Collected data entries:
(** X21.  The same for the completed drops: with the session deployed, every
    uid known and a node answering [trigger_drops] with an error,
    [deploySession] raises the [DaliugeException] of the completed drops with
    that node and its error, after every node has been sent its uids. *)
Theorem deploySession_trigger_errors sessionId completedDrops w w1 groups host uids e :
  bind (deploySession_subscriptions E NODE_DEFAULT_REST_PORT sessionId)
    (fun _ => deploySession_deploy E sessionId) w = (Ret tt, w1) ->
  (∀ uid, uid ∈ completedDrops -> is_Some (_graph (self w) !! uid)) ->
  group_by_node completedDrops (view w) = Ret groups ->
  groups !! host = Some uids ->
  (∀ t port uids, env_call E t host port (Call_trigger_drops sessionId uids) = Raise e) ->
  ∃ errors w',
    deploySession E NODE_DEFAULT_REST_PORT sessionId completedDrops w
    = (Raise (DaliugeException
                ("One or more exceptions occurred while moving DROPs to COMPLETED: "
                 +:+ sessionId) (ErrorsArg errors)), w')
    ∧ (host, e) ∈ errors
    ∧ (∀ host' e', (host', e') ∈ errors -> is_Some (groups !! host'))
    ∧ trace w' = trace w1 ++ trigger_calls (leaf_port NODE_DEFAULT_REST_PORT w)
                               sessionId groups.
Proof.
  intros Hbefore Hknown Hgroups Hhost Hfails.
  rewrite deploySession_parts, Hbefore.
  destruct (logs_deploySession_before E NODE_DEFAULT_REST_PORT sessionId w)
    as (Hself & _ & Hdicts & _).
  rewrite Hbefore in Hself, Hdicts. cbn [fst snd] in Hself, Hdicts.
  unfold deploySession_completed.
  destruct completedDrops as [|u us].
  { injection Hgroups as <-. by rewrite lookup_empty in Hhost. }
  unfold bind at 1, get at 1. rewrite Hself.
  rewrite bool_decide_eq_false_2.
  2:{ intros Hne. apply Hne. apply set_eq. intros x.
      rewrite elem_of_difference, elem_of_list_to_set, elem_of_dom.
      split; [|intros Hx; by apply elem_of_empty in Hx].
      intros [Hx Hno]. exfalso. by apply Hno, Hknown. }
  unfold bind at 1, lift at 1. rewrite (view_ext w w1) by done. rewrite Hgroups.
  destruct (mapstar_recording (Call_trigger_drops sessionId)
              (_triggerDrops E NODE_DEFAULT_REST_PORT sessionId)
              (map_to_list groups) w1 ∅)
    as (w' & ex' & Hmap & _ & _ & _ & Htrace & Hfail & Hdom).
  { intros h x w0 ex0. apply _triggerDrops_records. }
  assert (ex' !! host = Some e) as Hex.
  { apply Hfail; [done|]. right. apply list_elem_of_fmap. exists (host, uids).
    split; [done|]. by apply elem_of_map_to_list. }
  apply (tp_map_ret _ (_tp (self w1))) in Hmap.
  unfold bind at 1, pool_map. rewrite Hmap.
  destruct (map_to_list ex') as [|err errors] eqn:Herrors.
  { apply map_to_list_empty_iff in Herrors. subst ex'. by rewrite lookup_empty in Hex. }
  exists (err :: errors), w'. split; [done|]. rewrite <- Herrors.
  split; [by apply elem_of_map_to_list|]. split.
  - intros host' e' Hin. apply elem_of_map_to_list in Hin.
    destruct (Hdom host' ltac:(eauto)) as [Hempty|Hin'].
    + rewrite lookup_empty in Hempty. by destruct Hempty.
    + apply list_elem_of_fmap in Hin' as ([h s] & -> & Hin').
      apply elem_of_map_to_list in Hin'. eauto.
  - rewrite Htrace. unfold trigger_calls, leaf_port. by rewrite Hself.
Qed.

## WORK TO COMPLETE
Produce an exact repeat of the lines from the one containing "split; [done|]. by" through the last line of the data, and nothing more.

## TASK RESPONSE
    split; [done|]. by apply elem_of_map_to_list. }
  apply (tp_map_ret _ (_tp (self w1))) in Hmap.
  unfold bind at 1, pool_map. rewrite Hmap.
  destruct (map_to_list ex') as [|err errors] eqn:Herrors.
  { apply map_to_list_empty_iff in Herrors. subst ex'. by rewrite lookup_empty in Hex. }
  exists (err :: errors), w'. split; [done|]. rewrite <- Herrors.
  split; [by apply elem_of_map_to_list|]. split.
  - intros host' e' Hin. apply elem_of_map_to_list in Hin.
    destruct (Hdom host' ltac:(eauto)) as [Hempty|Hin'].
    + rewrite lookup_empty in Hempty. by destruct Hempty.
    + apply list_elem_of_fmap in Hin' as ([h s] & -> & Hin').
      apply elem_of_map_to_list in Hin'. eauto.
  - rewrite Htrace. unfold trigger_calls, leaf_port. by rewrite Hself.
Qed.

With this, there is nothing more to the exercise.